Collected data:
☆ ☆ ☆ ☆ ☆
(* ===== verification/BFCHeap.v ===== *)
(** * The pool of the BFC allocator represents a heap of blocks

    The abstract heap of a [BFCAllocator.Pool]: regions as lists of blocks, and
    the relation [rep] between the linked chunks, bins, handle arrays and free
    list of the code and such a heap.  Every operation of the pool is shown to
    succeed on a pool that represents a heap and to change the heap as its name
    says.  [Loose] blocks only exist within operations: free blocks that are in no
    bin. *)
From S2P Require Import Prelude BFCAllocator.

Open Scope Z_scope.

(** ** Blocks, cells and regions *)

Inductive Owner := Idle | Loose | Used (id requested : Z).

#[export] Instance Owner_eq_dec : EqDecision Owner.
Proof. solve_decision. Defined.

Record Block := mkBlock { b_size : Z; b_owner : Owner }.

#[export] Instance Block_eq_dec : EqDecision Block.
Proof. solve_decision. Defined.

(** A block with its chunk handle and its address. *)
Definition Cell : Type := nat * Z * Block.
Definition cell_h (x : Cell) : nat := x.1.1.
Definition cell_a (x : Cell) : Z := x.1.2.
Definition cell_b (x : Cell) : Block := x.2.
Definition cell_size (x : Cell) : Z := b_size (cell_b x).

(** A region: its address and its blocks with their handles. *)
Definition Layout : Type := list (Z * list (nat * Block)).

Fixpoint extent (l : list (nat * Block)) : Z :=
  match l with [] => 0 | (_, b) :: l => b_size b + extent l end.

Fixpoint placed (base : Z) (l : list (nat * Block)) : list Cell :=
  match l with [] => [] | (h, b) :: l => (h, base, b) :: placed (base + b_size b) l end.

Definition cells (G : Layout) : list Cell := G ≫= λ r, placed r.1 r.2.

(** The order of [ChunkComparator]. *)
Definition cell_lt (x y : Cell) : Prop :=
  cell_size x < cell_size y ∨ cell_size x = cell_size y ∧ cell_a x < cell_a y.

Definition before (x y : Cell) : Prop := cell_a x + cell_size x <= cell_a y.

Definition in_bin (i : nat) (x : Cell) : Prop :=
  b_owner (cell_b x) = Idle ∧ BinNumForSize (cell_size x) = i.

#[export] Instance in_bin_dec i x : Decision (in_bin i x).
Proof. unfold in_bin. apply _. Defined.

(** ** The representation *)

Definition hd_handle (l : list (nat * Block)) (n : option nat) : option nat :=
  match l with [] => n | (h, _) :: _ => Some h end.

Fixpoint last_handle (p : option nat) (l : list (nat * Block)) : option nat :=
  match l with [] => p | (h, _) :: l => last_handle (Some h) l end.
☆ ☆ ☆ ☆ ☆
■ **What to work on**: Return only the number of lines above that include "regions".

■ **Exercise answer**: 2